According to the method provided by the application, the application further provides an electronic device, which comprises a processor and is used for calling a computer program to enable the electronic device to execute the method executed by the recycle bin management server and/or the method executed by the metadata server in the embodiment shown in fig. 5 to 7. Optionally, the electronic device further comprises a memory for storing said computer program.
According to the method provided by the present application, the present application further provides a computer readable storage medium storing a computer program, which when executed on a computer, causes the computer to perform the method performed by the recycle bin management server or the method performed by the metadata server in the embodiments shown in fig. 5 to 7.
According to the method provided by the application, the application also provides a computer program product comprising computer program code. The computer program code, when run on a computer, causes the computer to perform the method performed by the recycle bin management server or the method performed by the metadata server in the embodiments shown in fig. 5 to 7.

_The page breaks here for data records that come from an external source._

Fixpoint splitLines (data : list byte) : list (list byte) :=
  match data with
  | [] => [[]]
  | b :: rest =>
      if Byte.eqb b newline then [] :: splitLines rest
      else
        match splitLines rest with
        | first :: others => (b :: first) :: others
        | [] => [[b]]
        end
  end.

(** A decoder of line-oriented bodies: one listing per non-empty line,
    whose text is its content identifier; a body starting with a zero
    byte does not decode. *)
Definition decodeLines (body : list byte) : result (list Listing) :=
  match body with
  | "000"%byte :: _ => Err "invalid character"
  | _ =>
      Ok ((fun l => mkListing (String.string_of_list_byte l) "" "")
            <$> filter (fun l => l <> []) (splitLines body))
  end.

#[export] Instance listings : EntryAPI := {|
  Entry := Listing;
  Cid := listingCid;
  Title := listingTitle;
  Address := listingAddress;
  CsvHeaders := fun _ => ["cid"; "title"; "address"]%string;
  CsvRow := fun e => [listingCid e; listingTitle e; listingAddress e];
  ParseSearchResults := decodeLines;
  filterAndSortEntriesWithinRadius := fun es _ _ _ => es
|}.

Definition emptyHeap : Heap := mkHeap ∅ ∅ ∅.

(** A response: the one-line prefix, then [n] lines [c0], [c1], ... *)
Definition lineOf (i : nat) : list byte :=
  String.list_byte_of_string ("c" +:+ pretty i) ++ [newline].

Definition bodyOf (n : nat) : list byte :=
  String.list_byte_of_string ")]}'" ++ [newline] ++ mjoin (lineOf <$> seq 0 n).

(** A seed job of three pages with deduper and monitor, and its store. *)
Definition coffeeParams : MapSearchParams :=
  mkMapSearchParams (mkMapLocation (40 # 1) (-73 # 1) (15 # 1) (10000 # 1))
    "coffee" 1920 450 "en".

Definition coffeeOpts : list SearchJobOptions :=
  [WithSearchJobDeduper 1%positive; WithSearchJobExitMonitor 1%positive;
   WithSearchJobMaxPages 3].

Definition coffeeSeed : option (Heap * SearchJob) :=
  NewSearchJob "id0" (setParams emptyHeap 1%positive coffeeParams) 1%positive
    coffeeOpts.

Definition coffeeHeap : Heap :=
  match coffeeSeed with Some (h, _) => h | None => emptyHeap end.

Definition coffeeJob : SearchJob :=
  match coffeeSeed with
  | Some (_, j) => j
  | None => mkSearchJob (mkJob "" "" "" ∅ 0 0) 1%positive None None 0 0 0 0
  end.

Definition doneEntries (o : outcome) : list Entry :=
  match o with Done es _ => es | _ => [] end.

Definition doneNext (o : outcome) : list SearchJob :=
  match o with Done _ next => next | _ => [] end.

Definition isDone (o : outcome) : bool :=
  match o with Done _ _ => true | _ => false end.

(** The first page of the query answered with a full page. *)
Definition coffeeRun : Heap * outcome :=
  Process coffeeJob "id1" coffeeHeap (bodyOf 20).

(** Four full pages offered to a query of three pages. *)
Definition coffeeResps : list (string * list byte) :=
  [("id1", bodyOf 20); ("id2", bodyOf 20); ("id3", bodyOf 20);
   ("id4", bodyOf 20)]%string.

(** The seed builder in direct-request mode without a global anchor, on
    a one-line query list. *)
Definition seedsOf (r : string)
  : option (Heap * list Runner.IJob * option string) :=
  Runner.CreateSeedJobs (fun n => "id" +:+ pretty n) emptyHeap true "en" r 1
    false "" 15 (10000 # 1) None None false 0.


(** Five listings written through a writer of two rows per shard. *)
Definition emptyFS : Webrunner.FS := Webrunner.mkFS ∅ ∅.

Definition fiveListings : list Listing :=
  (fun i => mkListing ("c" +:+ pretty i) "name" "street") <$> seq 0 5.

Definition smallWriter : Webrunner.RotatingCsvWriter :=
  Webrunner.NewRotatingCsvWriter "data/job" 2.

Definition fiveResults : list Webrunner.WriteData :=
  [Webrunner.Result (Webrunner.PEntries fiveListings)].

Definition fiveRows
  : Webrunner.RotatingCsvWriter * Webrunner.FS * option string :=
  Webrunner.Run smallWriter emptyFS fiveResults.

(** The numbers of data rows of the files, by path. *)
Definition rowCounts (fs : Webrunner.FS) : list (string * nat) :=
  (fun pf => (pf.1, length (Webrunner.rows pf.2)))
    <$> map_to_list (Webrunner.files fs).
(** A chain of previous steps longer than the workflow repeats a step, and
    then recurses forever: [length (values w) + 1] levels decide the call. *)
Definition is_completed (w : Workflow) (s : Step) : M bool :=
  is_completed_fuel (S (List.length (values w))) w s.

Definition is_accessible (w : Workflow) (s : Step) : M bool :=
  e <- get_env ;;
  match previous_step w e s with
  | None => ret true
  | Some p => is_completed w p
  end.

(** The property [Workflow.active_steps]. *)
Definition active_steps (w : Workflow) : M (list Step) :=
  e <- get_env ;; ret (filter (is_active e) (values w)).

(** ** The controller: [WorkflowMixin] *)

Inductive outcome :=
| Redirect (target : Step)
| Proceed (current_step : option Step).

(** [OrderedDict.get] *)
Fixpoint od_get (k : string) (d : list (string * Step)) : option Step :=
  match d with
  | [] => None
  | (k', v) :: d' => if String.eqb k k' then Some v else od_get k d'
  end.

(** [for step in reversed(self.workflow.steps.values()): ...] *)
Fixpoint redirect_scan (w : Workflow) (l : list Step) (cur : option Step) : M outcome :=
  match l with
  | [] => ret (Proceed cur)
  | t :: l' =>
      a <- is_accessible w t ;;
      e <- get_env ;;
      if a && is_active e t then ret (Redirect t) else redirect_scan w l' cur
  end.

The technical scheme provided by the application can be realized in whole or in part by software, hardware, firmware or any combination thereof. When implemented in software, may be implemented in whole or in part in the form of a computer program product. The computer program product includes one or more computer instructions. When the computer program instructions are loaded and executed on a computer, the processes or functions in accordance with the present application are produced in whole or in part. The computer may be a general purpose computer, a special purpose computer, a computer network, a network device, a terminal device, or other programmable apparatus. The computer instructions may be stored in a computer-readable storage medium or transmitted from one computer-readable storage medium to another computer-readable storage medium, for example, the computer instructions may be transmitted from one website, computer, server, or data center to another website, computer, server, or data center via a wired, such as coaxial cable, fiber optic, digital subscriber line (digital subscriber line, DSL), or wireless (e.g., infrared, wireless, microwave, etc.). The computer readable storage medium may be any available medium that can be accessed by a computer or a data storage device such as a server, data center, etc. that contains an integration of one or more available media. The usable medium may be a magnetic medium (e.g., floppy disk, hard disk, magnetic tape), an optical medium such as a digital video disc (digital video disc, DVD), or a semiconductor medium, etc.
The foregoing is merely illustrative of the present application, and the present application is not limited thereto, and any person skilled in the art will readily recognize that variations or substitutions are within the scope of the present application. Therefore, the protection scope of the present application shall be subject to the protection scope of the claims.